======== Extracted information ========

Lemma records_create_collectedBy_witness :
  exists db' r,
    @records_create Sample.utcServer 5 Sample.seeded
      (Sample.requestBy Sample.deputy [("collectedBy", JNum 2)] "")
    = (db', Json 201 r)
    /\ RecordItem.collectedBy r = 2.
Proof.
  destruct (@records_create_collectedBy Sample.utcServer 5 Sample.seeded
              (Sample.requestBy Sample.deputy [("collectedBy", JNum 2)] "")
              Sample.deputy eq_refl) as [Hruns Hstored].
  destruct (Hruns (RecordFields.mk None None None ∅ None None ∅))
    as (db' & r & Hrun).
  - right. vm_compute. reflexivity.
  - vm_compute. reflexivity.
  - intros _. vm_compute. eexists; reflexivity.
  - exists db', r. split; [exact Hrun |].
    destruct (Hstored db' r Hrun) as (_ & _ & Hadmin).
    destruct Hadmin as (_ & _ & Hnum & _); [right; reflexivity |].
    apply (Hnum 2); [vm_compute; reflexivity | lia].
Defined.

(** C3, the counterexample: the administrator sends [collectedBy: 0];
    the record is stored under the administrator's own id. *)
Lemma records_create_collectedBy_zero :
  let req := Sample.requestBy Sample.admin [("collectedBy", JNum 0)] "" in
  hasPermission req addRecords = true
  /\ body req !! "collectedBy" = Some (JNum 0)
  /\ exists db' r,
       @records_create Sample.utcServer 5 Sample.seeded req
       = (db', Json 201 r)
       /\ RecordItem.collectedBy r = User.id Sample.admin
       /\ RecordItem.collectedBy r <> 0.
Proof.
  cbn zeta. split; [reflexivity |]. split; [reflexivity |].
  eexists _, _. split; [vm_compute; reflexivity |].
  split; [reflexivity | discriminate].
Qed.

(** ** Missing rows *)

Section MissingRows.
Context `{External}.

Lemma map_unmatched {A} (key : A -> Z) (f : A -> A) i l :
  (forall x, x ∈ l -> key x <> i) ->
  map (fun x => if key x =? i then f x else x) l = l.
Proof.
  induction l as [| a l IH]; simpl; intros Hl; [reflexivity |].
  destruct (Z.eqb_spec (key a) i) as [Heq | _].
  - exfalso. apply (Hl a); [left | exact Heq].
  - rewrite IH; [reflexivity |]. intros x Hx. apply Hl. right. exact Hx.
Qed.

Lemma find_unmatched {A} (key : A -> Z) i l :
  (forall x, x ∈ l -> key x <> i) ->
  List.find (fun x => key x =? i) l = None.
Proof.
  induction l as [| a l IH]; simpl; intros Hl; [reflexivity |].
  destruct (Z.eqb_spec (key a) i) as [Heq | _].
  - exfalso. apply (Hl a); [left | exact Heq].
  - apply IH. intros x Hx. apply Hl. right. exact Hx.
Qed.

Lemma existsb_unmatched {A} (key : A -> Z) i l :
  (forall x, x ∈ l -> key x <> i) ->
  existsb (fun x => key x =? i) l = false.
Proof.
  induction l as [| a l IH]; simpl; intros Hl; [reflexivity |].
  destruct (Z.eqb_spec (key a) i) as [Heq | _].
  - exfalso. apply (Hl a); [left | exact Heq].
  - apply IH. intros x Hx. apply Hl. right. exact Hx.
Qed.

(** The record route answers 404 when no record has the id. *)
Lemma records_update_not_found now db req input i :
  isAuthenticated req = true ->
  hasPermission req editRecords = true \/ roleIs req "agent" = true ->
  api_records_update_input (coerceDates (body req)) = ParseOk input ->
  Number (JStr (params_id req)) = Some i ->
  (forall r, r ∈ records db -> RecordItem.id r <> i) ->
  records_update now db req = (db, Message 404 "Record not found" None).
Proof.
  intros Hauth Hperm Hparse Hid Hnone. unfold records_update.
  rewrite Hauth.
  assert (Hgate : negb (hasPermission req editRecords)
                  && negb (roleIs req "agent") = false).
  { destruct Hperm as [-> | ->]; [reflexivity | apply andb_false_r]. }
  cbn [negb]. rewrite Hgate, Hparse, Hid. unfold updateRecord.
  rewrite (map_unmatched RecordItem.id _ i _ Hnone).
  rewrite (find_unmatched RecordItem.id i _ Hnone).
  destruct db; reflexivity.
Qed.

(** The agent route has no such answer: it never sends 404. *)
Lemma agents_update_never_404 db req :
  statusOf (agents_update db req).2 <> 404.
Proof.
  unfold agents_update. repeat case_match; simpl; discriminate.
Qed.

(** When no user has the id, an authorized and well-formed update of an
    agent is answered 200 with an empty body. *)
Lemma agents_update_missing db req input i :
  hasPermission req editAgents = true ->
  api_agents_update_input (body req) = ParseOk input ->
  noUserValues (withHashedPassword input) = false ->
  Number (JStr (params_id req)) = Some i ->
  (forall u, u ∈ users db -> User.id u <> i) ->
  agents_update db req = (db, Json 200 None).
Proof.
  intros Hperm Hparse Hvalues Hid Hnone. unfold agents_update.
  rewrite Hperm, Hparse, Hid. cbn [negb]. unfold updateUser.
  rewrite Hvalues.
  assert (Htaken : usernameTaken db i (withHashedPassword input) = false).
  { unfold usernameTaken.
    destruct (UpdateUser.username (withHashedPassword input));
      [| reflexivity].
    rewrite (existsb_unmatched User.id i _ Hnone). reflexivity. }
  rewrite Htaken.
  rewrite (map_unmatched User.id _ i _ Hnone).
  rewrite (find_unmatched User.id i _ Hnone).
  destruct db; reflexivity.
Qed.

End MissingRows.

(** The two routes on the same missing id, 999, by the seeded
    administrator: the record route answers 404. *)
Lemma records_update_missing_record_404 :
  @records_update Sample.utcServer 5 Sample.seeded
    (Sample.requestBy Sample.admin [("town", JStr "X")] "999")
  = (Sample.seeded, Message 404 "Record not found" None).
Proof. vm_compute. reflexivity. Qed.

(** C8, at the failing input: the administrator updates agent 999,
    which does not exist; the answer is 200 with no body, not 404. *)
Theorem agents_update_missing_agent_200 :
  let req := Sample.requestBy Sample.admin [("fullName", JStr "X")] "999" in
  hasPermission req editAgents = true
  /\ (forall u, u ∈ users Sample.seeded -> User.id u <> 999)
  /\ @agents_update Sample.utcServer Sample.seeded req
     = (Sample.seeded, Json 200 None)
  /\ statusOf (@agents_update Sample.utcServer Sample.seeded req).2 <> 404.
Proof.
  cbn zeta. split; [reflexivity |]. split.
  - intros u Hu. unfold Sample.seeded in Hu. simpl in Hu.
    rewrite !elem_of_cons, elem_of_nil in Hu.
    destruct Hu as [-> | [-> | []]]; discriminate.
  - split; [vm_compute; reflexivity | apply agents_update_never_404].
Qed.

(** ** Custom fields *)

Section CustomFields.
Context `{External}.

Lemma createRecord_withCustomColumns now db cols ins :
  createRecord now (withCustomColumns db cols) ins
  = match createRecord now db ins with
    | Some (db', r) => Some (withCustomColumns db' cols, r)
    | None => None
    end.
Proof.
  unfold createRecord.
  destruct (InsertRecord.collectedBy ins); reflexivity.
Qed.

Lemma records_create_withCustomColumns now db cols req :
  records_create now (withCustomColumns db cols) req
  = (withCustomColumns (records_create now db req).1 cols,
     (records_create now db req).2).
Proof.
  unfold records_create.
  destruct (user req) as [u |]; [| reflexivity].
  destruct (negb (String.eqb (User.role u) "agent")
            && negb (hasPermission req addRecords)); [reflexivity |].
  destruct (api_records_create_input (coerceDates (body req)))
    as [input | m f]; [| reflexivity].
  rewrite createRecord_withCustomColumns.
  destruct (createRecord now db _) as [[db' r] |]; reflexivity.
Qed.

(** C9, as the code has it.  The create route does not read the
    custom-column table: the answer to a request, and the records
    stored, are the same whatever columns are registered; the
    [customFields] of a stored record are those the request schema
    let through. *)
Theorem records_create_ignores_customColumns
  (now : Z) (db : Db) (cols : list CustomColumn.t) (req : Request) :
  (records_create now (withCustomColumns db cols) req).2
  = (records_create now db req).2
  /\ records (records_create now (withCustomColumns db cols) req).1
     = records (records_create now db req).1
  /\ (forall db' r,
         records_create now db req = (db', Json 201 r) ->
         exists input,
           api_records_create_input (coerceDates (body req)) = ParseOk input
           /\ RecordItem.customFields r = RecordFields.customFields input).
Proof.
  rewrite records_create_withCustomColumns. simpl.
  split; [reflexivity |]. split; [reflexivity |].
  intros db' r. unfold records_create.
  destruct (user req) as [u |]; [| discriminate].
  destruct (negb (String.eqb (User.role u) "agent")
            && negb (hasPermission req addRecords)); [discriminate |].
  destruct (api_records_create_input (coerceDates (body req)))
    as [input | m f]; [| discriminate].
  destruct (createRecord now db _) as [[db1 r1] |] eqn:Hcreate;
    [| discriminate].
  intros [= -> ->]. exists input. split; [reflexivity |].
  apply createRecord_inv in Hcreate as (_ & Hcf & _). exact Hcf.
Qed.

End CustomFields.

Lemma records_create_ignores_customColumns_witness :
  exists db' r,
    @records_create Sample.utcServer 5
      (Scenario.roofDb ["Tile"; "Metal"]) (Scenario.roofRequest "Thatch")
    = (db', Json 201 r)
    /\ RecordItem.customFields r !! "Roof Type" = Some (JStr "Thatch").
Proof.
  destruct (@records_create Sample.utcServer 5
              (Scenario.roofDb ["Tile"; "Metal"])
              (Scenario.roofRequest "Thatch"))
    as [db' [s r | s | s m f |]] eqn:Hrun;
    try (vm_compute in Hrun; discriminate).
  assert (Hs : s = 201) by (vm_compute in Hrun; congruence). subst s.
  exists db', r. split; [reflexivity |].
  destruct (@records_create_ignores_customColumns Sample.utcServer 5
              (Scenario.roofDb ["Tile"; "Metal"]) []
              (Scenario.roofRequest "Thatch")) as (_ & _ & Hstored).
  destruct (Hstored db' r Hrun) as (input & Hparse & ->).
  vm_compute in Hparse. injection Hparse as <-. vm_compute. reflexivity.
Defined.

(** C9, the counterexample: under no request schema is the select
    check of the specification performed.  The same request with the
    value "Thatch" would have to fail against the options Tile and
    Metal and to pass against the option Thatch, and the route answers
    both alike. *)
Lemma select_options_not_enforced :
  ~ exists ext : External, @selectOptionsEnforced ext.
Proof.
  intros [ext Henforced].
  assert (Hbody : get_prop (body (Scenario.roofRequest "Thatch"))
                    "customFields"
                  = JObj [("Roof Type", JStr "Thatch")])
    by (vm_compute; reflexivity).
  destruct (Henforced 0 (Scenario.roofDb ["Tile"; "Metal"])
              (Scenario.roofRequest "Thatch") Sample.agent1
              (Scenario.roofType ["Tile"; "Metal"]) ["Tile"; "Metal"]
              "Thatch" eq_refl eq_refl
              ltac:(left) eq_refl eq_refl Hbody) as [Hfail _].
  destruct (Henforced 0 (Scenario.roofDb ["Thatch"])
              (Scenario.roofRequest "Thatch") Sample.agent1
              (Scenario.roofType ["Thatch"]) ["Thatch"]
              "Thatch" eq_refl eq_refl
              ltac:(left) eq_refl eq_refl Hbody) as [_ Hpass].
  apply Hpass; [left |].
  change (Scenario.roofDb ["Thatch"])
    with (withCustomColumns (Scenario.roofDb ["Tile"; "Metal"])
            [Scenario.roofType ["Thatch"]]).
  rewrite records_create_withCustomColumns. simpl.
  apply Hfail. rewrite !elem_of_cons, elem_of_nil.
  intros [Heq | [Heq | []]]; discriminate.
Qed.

========
======== Extracted information ========

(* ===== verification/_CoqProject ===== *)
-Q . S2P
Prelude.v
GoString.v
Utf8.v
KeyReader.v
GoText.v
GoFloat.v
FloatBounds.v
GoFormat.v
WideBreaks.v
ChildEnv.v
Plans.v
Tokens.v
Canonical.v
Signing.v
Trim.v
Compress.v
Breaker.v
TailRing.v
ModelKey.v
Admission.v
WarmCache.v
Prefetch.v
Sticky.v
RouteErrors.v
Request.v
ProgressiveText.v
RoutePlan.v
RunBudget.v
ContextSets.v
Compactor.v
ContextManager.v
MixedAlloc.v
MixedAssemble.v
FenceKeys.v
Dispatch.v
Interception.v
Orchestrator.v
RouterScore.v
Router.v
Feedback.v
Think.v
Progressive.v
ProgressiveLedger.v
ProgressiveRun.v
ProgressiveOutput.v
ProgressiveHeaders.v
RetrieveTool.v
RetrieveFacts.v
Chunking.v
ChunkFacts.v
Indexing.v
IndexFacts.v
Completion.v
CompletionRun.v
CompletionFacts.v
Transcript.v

========
======== Extracted information ========

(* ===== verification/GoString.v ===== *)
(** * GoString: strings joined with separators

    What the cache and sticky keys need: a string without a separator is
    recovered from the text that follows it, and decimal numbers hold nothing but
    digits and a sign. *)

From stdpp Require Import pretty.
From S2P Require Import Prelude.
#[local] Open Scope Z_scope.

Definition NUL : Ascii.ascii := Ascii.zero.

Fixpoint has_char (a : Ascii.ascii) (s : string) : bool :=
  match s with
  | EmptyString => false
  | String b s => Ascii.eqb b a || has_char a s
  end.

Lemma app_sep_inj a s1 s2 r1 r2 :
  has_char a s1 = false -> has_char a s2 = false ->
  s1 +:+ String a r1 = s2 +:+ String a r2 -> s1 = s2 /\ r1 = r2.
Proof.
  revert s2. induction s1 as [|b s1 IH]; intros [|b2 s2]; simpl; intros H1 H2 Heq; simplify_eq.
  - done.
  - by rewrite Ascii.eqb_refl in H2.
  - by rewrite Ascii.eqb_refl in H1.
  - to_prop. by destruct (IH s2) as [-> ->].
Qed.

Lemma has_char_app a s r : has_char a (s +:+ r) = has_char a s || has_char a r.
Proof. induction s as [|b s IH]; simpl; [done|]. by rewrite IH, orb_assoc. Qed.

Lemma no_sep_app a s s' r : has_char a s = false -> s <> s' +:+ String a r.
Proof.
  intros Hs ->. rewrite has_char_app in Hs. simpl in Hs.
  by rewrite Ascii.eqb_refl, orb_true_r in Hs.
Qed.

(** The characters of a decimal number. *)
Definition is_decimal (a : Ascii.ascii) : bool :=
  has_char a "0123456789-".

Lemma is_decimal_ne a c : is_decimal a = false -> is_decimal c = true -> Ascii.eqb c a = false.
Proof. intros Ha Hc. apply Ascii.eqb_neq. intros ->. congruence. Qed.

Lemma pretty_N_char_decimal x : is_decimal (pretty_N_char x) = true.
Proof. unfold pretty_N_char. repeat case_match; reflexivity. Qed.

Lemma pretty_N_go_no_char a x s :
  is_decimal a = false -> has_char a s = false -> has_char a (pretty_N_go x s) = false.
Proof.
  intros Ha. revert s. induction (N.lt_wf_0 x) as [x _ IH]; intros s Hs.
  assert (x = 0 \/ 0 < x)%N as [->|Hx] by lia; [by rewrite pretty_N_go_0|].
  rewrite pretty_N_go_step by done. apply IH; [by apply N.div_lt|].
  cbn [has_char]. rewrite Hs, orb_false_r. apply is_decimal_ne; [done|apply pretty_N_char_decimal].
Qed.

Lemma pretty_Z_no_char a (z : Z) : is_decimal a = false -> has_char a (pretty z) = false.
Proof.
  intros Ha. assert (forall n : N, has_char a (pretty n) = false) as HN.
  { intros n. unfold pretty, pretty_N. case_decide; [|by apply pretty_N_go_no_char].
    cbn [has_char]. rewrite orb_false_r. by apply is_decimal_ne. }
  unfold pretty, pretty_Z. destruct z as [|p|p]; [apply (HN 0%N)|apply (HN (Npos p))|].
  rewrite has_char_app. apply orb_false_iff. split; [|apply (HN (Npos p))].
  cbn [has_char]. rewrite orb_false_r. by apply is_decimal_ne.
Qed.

========

The problem.
The response must hold only the lines above from the line with "cbn zeta. split; [reflexivity |]. split." through the line with "(records_create now (withCustomColumns db cols) req).2", each copied exactly, both ends kept.

Response box.
  cbn zeta. split; [reflexivity |]. split.
  - intros u Hu. unfold Sample.seeded in Hu. simpl in Hu.
    rewrite !elem_of_cons, elem_of_nil in Hu.
    destruct Hu as [-> | [-> | []]]; discriminate.
  - split; [vm_compute; reflexivity | apply agents_update_never_404].
Qed.

(** ** Custom fields *)

Section CustomFields.
Context `{External}.

Lemma createRecord_withCustomColumns now db cols ins :
  createRecord now (withCustomColumns db cols) ins
  = match createRecord now db ins with
    | Some (db', r) => Some (withCustomColumns db' cols, r)
    | None => None
    end.
Proof.
  unfold createRecord.
  destruct (InsertRecord.collectedBy ins); reflexivity.
Qed.

Lemma records_create_withCustomColumns now db cols req :
  records_create now (withCustomColumns db cols) req
  = (withCustomColumns (records_create now db req).1 cols,
     (records_create now db req).2).
Proof.
  unfold records_create.
  destruct (user req) as [u |]; [| reflexivity].
  destruct (negb (String.eqb (User.role u) "agent")
            && negb (hasPermission req addRecords)); [reflexivity |].
  destruct (api_records_create_input (coerceDates (body req)))
    as [input | m f]; [| reflexivity].
  rewrite createRecord_withCustomColumns.
  destruct (createRecord now db _) as [[db' r] |]; reflexivity.
Qed.

(** C9, as the code has it.  The create route does not read the
    custom-column table: the answer to a request, and the records
    stored, are the same whatever columns are registered; the
    [customFields] of a stored record are those the request schema
    let through. *)
Theorem records_create_ignores_customColumns
  (now : Z) (db : Db) (cols : list CustomColumn.t) (req : Request) :
  (records_create now (withCustomColumns db cols) req).2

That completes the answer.